• _What is required_: When you output the entries, begin with the first line and end with the line containing "intros Hit Hb", keeping each line exactly as it is.

[Dataset entries]
(** A change of one object and of its logs. *)
Lemma in_transaction_step base S0 W0 w w' obj b o' :
  in_transaction base S0 W0 w -> base !! obj = Some b -> unchanged w w' -> heap w' = <[obj := o']> (heap w) ->
  logs_ok obj b o' (log_of w' obj) (array_log_of w' obj) ->
  keys_sorted (object_logs_ (transaction w')) -> keys_sorted (array_logs_ (transaction w')) ->
  (forall j, j <> obj -> map_find j (object_logs_ (transaction w')) = map_find j (object_logs_ (transaction w))) ->
  (forall j, j <> obj -> map_find j (array_logs_ (transaction w')) = map_find j (array_logs_ (transaction w))) ->
  map_find obj (array_logs_ (transaction w')) <> Some [] ->
  in_transaction base S0 W0 w'.
Proof.
  intros Hit Hb [Hi He Ha] Hh Hlg Hs1 Hs2 Ho1 Ho2 Hne. destruct (in_transaction_object _ _ _ _ _ _ Hit Hb) as (o & Ho & Hob & _).
  pose proof Hit as [H1 H2 H3 H4 Hne0 H5 H6 H7].
  constructor; unfold IsActiveTransaction; rewrite ?Hi; try done.
  2: { intros j. destruct (decide (j = obj)) as [->|Hj]; [done|]. by rewrite Ho2. }
  intros j. rewrite Hh. destruct (decide (j = obj)) as [->|Hj].
  - by rewrite Hb, lookup_insert_eq.
  - rewrite lookup_insert_ne by done. specialize (H2 j). unfold tracked_object in *. by rewrite Ho1, Ho2.
Qed.

Lemma on_object_log_find obj f t j :
  map_find j (object_logs_ (on_object_log obj f t)) = if j =? obj then Some (f (default [] (map_find obj (object_logs_ t)))) else map_find j (object_logs_ t).
Proof. apply map_find_store. Qed.

Lemma write_field_step base S0 W0 w k vol obj off v :
  in_transaction base S0 W0 w -> op_ok base (WriteField k vol obj off v) ->
  exists w', write_field true vol k obj off v w = Ok (tt, w') /\ in_transaction base S0 W0 w' /\ unchanged w w'.
Proof.
  intros Hit [[b Hb] Hk]. destruct (in_transaction_object _ _ _ _ _ _ Hit Hb) as (o & Ho & Hob & Hlg).
  destruct (ob_fields _ _ Hob _ _ Hk) as (_ & [Hw1 Hw2] & _). pose proof (same_length _ _ _ _ _ Hlg) as Hlen.
  destruct (write_field_ok vol k w obj o off v (it_active _ _ _ _ Hit) Ho) as (w' & Hrun & Hun & Hh & Ht); [unfold within; lia|].
  exists w'. split_and!; [done| |done].
  eapply (in_transaction_step _ _ _ w w' obj b); try done; rewrite Ht.
  - rewrite on_object_log_find, Z.eqb_refl. cbn [default from_option id]. by apply write_field_logs.
  - by apply map_store_sorted, Hit.
  - apply Hit.
  - intros j Hj. rewrite on_object_log_find. by rewrite (proj2 (Z.eqb_neq j obj)).
  - done.
  - apply Hit.
Qed.

Lemma CheckIsValidIndex_ok w array o i :
  heap w !! array = Some o -> (12 <= length o)%nat -> 0 <= array_length o ->
  CheckIsValidIndex array i w =
    if u32 i <? array_length o then Ok (true, w)
    else Ok (false, set_exception w (Some (ArrayIndexOutOfBoundsException i))).
Proof.
  intros Ho Hlen Hn. unfold CheckIsValidIndex. rewrite (bind_ok _ _ _ _ _ (GetField_ok kInt32 w array o LengthOffset Ho ltac:(unfold within, LengthOffset; cbn; lia))).
  cbn [cast]. change (s32 (le_value (slice o (Z.to_nat LengthOffset) (size_of kInt32)))) with (array_length o).
  pose proof (s32_range (le_value (slice o 8 4))) as Hr. fold (array_length o) in Hr. rewrite (u32_small (array_length o)) by lia.
  destruct (Z.ltb_spec (u32 i) (array_length o)); [by rewrite (proj2 (Z.leb_gt _ _))|by rewrite (proj2 (Z.leb_le _ _))].
Qed.

Lemma ArrayLog_LogValue_cons log i v : ArrayLog_LogValue log i v <> [].
Proof.
  unfold ArrayLog_LogValue. destruct (map_find i log) eqn:E; [by destruct log|]. intros Hnil.
  pose proof (map_store_new i v log E) as Hp. rewrite Hnil in Hp. by apply Permutation_nil_cons in Hp.
Qed.

Lemma SetWithoutChecks_ok t w array o i v :
  integral t = true -> IsActiveTransaction w = true -> heap w !! array = Some o ->
  within o (element_offset t i) (size_of (element_size t)) ->
  SetWithoutChecks true t array i v w =
    Ok (tt, set_heap (set_transaction w (Transaction_RecordWriteArray array (u64 i)
              (u64 (cast (element_size t) (le_value (slice o (Z.to_nat (element_offset t i)) (size_of (element_size t))))))
              (transaction w)))
            (written_heap w array (element_offset t i) (size_of (element_size t)) v o)).
Proof.
  intros Ht Ha Ho Hin. unfold SetWithoutChecks, GetWithoutChecks.
  assert (forall x, element_to_uint64 t x = Ok (u64 x)) as Hconv by (intros; by destruct t).
  apply (record_and_set (element_size t) (element_size t) _ w array o (element_offset t i) v
    (fun old => Transaction_RecordWriteArray array (u64 i) (u64 old))); try done.
  intros old. by rewrite Hconv.
Qed.

Lemma write_element_step base S0 W0 w t array i v :
  in_transaction base S0 W0 w -> op_ok base (WriteElement t array i v) ->
  exists w', PrimitiveArray_Set true t array i v w = Ok (tt, w') /\ in_transaction base S0 W0 w' /\ interns w' = interns w /\
    is_aot_compiler w' = is_aot_compiler w.
Proof.
  intros Hit (b & Hb & Ht & Hint & Hi). destruct (in_transaction_object _ _ _ _ _ _ Hit Hb) as (o & Ho & Hob & Hlg).
  destruct (ob_array _ _ Hob t Ht Hint) as (_ & H12 & Hn & _). pose proof (same_length _ _ _ _ _ Hlg) as Hlen.
  pose proof (same_array_length _ _ _ _ _ Hob Hlg (mk_is_Some _ _ Ht)) as Hal.
  unfold PrimitiveArray_Set. pose proof (CheckIsValidIndex_ok w array o i Ho ltac:(lia) ltac:(lia)) as Hcheck.
  destruct (Z.ltb_spec (u32 i) (array_length o)) as [Hlt|Hge]; rewrite (bind_ok _ _ _ _ _ Hcheck); cbn [whenM].
  - assert (u32 i = i) as Heq by (pose proof (s32_range (le_value (slice o 8 4))) as Hr; fold (array_length o) in Hr; unfold u32 in *; mlia).
    rewrite Heq, Hal in Hlt. assert (0 <= i < array_length b) as Hr by (pose proof (u32_range i); lia).
    destruct (element_within _ _ Hob t Ht Hint i Hr) as [_ [Hw1 Hw2]].
    eexists. split; [eapply SetWithoutChecks_ok; [done|apply Hit|done|unfold within; lia]|]. split; [|done].
    rewrite (u64_small i) by (pose proof (u32_range i); lia).
    eapply (in_transaction_step _ _ _ w _ array b); try done; cbn [transaction set_heap set_transaction Transaction_RecordWriteArray with_array_logs array_logs_ object_logs_].
    + rewrite map_find_store, Z.eqb_refl. cbn [default from_option id]. by apply write_element_logs.
    + apply Hit.
    + by apply map_store_sorted, Hit.
    + intros j Hj. rewrite map_find_store. by rewrite (proj2 (Z.eqb_neq j array)).
    + rewrite map_find_store, Z.eqb_refl. intros [= Hnil]. revert Hnil. apply ArrayLog_LogValue_cons.
  - eexists. split; [done|]. split; [|done]. by destruct Hit.
Qed.

Lemma allocate_step base S0 W0 w obj bytes :
  in_transaction base S0 W0 w -> op_ok base (AllocateObject obj bytes) ->
  in_transaction (<[obj := bytes]> base) S0 W0 (set_heap w (<[obj := bytes]> (heap w))).
Proof.
  intros [H1 H2 H3 H4 Hne0 H5 H6 H7] [Hnone Hob]. constructor; try done. intros j. cbn [heap set_heap]. specialize (H2 j).
  destruct (decide (j = obj)) as [->|Hne]; [|by rewrite !lookup_insert_ne].
  rewrite !lookup_insert_eq. rewrite Hnone in H2. unfold tracked_object in *. destruct (heap w !! obj); [done|]. destruct H2 as [Hn1 Hn2].
  cbn [transaction set_heap]. rewrite Hn1, Hn2. cbn [default from_option]. split; [done|].
  constructor; [|constructor|constructor]. unfold object_cells. cbn. destruct (component_type _); apply tracked_nil.
Qed.

(** *** Steps *)

Context (Hcontent : forall s, forallb (fun ch => (0 <=? ch) && (ch <? 2 ^ 16)) (content s) = true).
Context (image : option (list ImageDexCache)) (Himage : image_ok content image).

#[local] Abbreviation nstrings w := (Z.of_nat (length (all_strings content (interns w)))).
#[local] Abbreviation nlogs w := (Z.of_nat (length (intern_string_logs_ (interns w)))).

(** What an operation keeps, and how much it adds. *)
Record stepped (base : gmap Z (list Z)) (S0 W0 : list Z) (n : Z) (w w' : World) : Prop := {
  st_inv : in_transaction base S0 W0 w';
  st_aot : is_aot_compiler w' = is_aot_compiler w;
  st_strings : nstrings w' <= nstrings w + n;
  st_logs : nlogs w' <= nlogs w + 2 * n;
}.

Lemma intern_step base S0 W0 w s b :
  in_transaction base S0 W0 w -> s <> 0 -> nstrings w < 2 ^ 48 ->
  exists w', exec true image (InternString s b) w = Ok (tt, w') /\ stepped base S0 W0 1 w w'.
Proof.
  intros Hit Hs Hb. pose proof Hit as [H1 H2 H3 H4 Hne0 H5 H6 H7].
  destruct (InternTable_Insert_ok content Hcontent _ H5 Hb image s b Himage H6 Hs) as (r & i' & Hrun & Hin).
  exists (set_interns w i'). split.
  - cbn [exec]. unfold on_interns, mbind, M_bind. unfold InternStrong, InternWeak.
    assert ((if b then InternTable_Insert content image s true else InternTable_Insert content image s false) (interns w) = Ok (Returns r, i')) as ->
      by (by destruct b). done.
  - destruct Hin as [Hok _ _ _ _ _ Hlen Hal Hact Hun (new & Hnew & Hnl)]. constructor; cbn [interns set_interns]; try done.
    + constructor; cbn [interns set_interns heap transaction]; try done.
      * unfold IsActiveTransaction. cbn. by rewrite Hact.
      * by rewrite Hal.
      * by apply Hun.
    + lia.
    + rewrite Hnew, length_app. lia.
Qed.

Lemma exec_ok base S0 W0 w op :
  in_transaction base S0 W0 w -> op_ok base op -> nstrings w < 2 ^ 48 ->
  exists w', exec true image op w = Ok (tt, w') /\ stepped (born base op) S0 W0 1 w w'.
Proof.
  intros Hit Hop Hb. destruct op as [k vol obj off v|t array i v|obj bytes|s b|message].
  - destruct (write_field_step _ _ _ _ _ _ _ _ _ Hit Hop) as (w' & Hrun & Hit' & [Hi _ Ha]). exists w'. split; [done|].
    constructor; rewrite ?Hi; [done|done|lia|lia].
  - destruct (write_element_step _ _ _ _ _ _ _ _ Hit Hop) as (w' & Hrun & Hit' & Hi & Ha). exists w'. split; [done|].
    constructor; rewrite ?Hi; [done|done|lia|lia].
  - eexists. split; [done|]. constructor; [by apply allocate_step|done|cbn; lia|cbn; lia].
  - by apply intern_step.
  - cbn [exec]. unfold AbortTransactionAndThrowAbortError. rewrite bind_gets, (it_active _ _ _ _ Hit).
    unfold ThrowAbortError. rewrite bind_assoc, bind_gets, bind_modify.
    rewrite through_transaction_ok by apply Hit. eexists. split; [done|].
    constructor; [|done|cbn; lia|cbn; lia]. destruct Hit as [H1 H2 H3 H4 Hne0 H5 H6 H7].
    assert (forall t, object_logs_ (Transaction_Abort message t) = object_logs_ t /\ array_logs_ (Transaction_Abort message t) = array_logs_ t) as Hab
      by (intros t; unfold Transaction_Abort; by destruct (aborted_ t)).
    destruct (Hab (transaction w)) as [E1 E2].
    constructor; cbn [transaction set_transaction set_exception heap interns]; rewrite ?E1, ?E2; try done.
    intros obj. specialize (H2 obj). unfold tracked_object in *. cbn [transaction set_transaction set_exception heap interns]. by rewrite E1, E2.
Qed.

Lemma exec_all_ok S0 W0 ops base w :
  in_transaction base S0 W0 w -> ops_ok base ops -> nstrings w + Z.of_nat (length ops) <= 2 ^ 48 ->
  exists w', forM ops (exec true image) w = Ok (tt, w') /\ stepped (fold_left born ops base) S0 W0 (Z.of_nat (length ops)) w w'.
Proof.
  revert base w. induction ops as [|op ops IH]; intros base w Hit Hops Hb; cbn [forM fold_left length] in *.
  - exists w. split; [done|]. constructor; [done|done|lia|lia].
  - destruct Hops as [Hop Hops]. destruct (exec_ok _ _ _ _ _ Hit Hop ltac:(lia)) as (w1 & Hrun1 & [ ]).
    destruct (IH _ w1 st_inv0 Hops ltac:(lia)) as (w2 & Hrun2 & [ ]). exists w2. rewrite (bind_ok _ _ _ _ _ Hrun1). split; [done|].
    constructor; [done|congruence|lia|lia].
Qed.
(* ===== verification/IndirectReferences.v ===== *)
(** * [indirect_reference_table.{h,cc}] and [-inl.h]: references for native code

    Native code holds objects through indirect references: a kind in the two
    low bits, an index into a table, and a serial number that tells the
    occupants of a slot apart.  The table of local references is a stack of
    segments: a native method, or [PushLocalFrame], begins a new segment, and
    leaving it drops the segment's references at once.  References can be
    deleted one by one, which leaves holes that later additions to the same
    segment fill.  [JNIEnvExt] ([jni_env_ext.cc]) keeps the cookie of the
    current segment, [quick_jni_entrypoints.cc] those of the native methods on
    the stack.

    The model is that of a release build ([kIRTPrevCount] is 3).  Whether the
    runtime checks JNI calls, and which references are in the handle scopes of
    the thread, are given.

    The theorems show that the table implements a stack of maps from references
    to objects, that a reference that is not live never gives an object, and
    that the table aborts when its end is reached although it has holes. *)

From S2P Require Import Prelude.

(** ** Entries *)

Definition kIRTPrevCount : Z := 3.

Record IrtEntry := mkIrtEntry { serial_ : Z; references_ : list Z }.

Definition IrtEntry_Add (e : IrtEntry) (obj : Z) : outcome IrtEntry :=
  let serial := u32 (serial_ e + 1) in
  let serial := if serial =? kIRTPrevCount then 0 else serial in
  references ← poke (references_ e) serial obj;
  mret (mkIrtEntry serial references).

Definition GetReference (e : IrtEntry) : outcome Z := peek (references_ e) (serial_ e).

Definition SetReference (e : IrtEntry) (obj : Z) : outcome IrtEntry :=
  references ← poke (references_ e) (serial_ e) obj;
  mret (mkIrtEntry (serial_ e) references).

• _Solved exercise_:
(** A change of one object and of its logs. *)
Lemma in_transaction_step base S0 W0 w w' obj b o' :
  in_transaction base S0 W0 w -> base !! obj = Some b -> unchanged w w' -> heap w' = <[obj := o']> (heap w) ->
  logs_ok obj b o' (log_of w' obj) (array_log_of w' obj) ->
  keys_sorted (object_logs_ (transaction w')) -> keys_sorted (array_logs_ (transaction w')) ->
  (forall j, j <> obj -> map_find j (object_logs_ (transaction w')) = map_find j (object_logs_ (transaction w))) ->
  (forall j, j <> obj -> map_find j (array_logs_ (transaction w')) = map_find j (array_logs_ (transaction w))) ->
  map_find obj (array_logs_ (transaction w')) <> Some [] ->
  in_transaction base S0 W0 w'.
Proof.
  intros Hit Hb [Hi He Ha] Hh Hlg Hs1 Hs2 Ho1 Ho2 Hne. destruct (in_transaction_object _ _ _ _ _ _ Hit Hb) as (o & Ho & Hob & _).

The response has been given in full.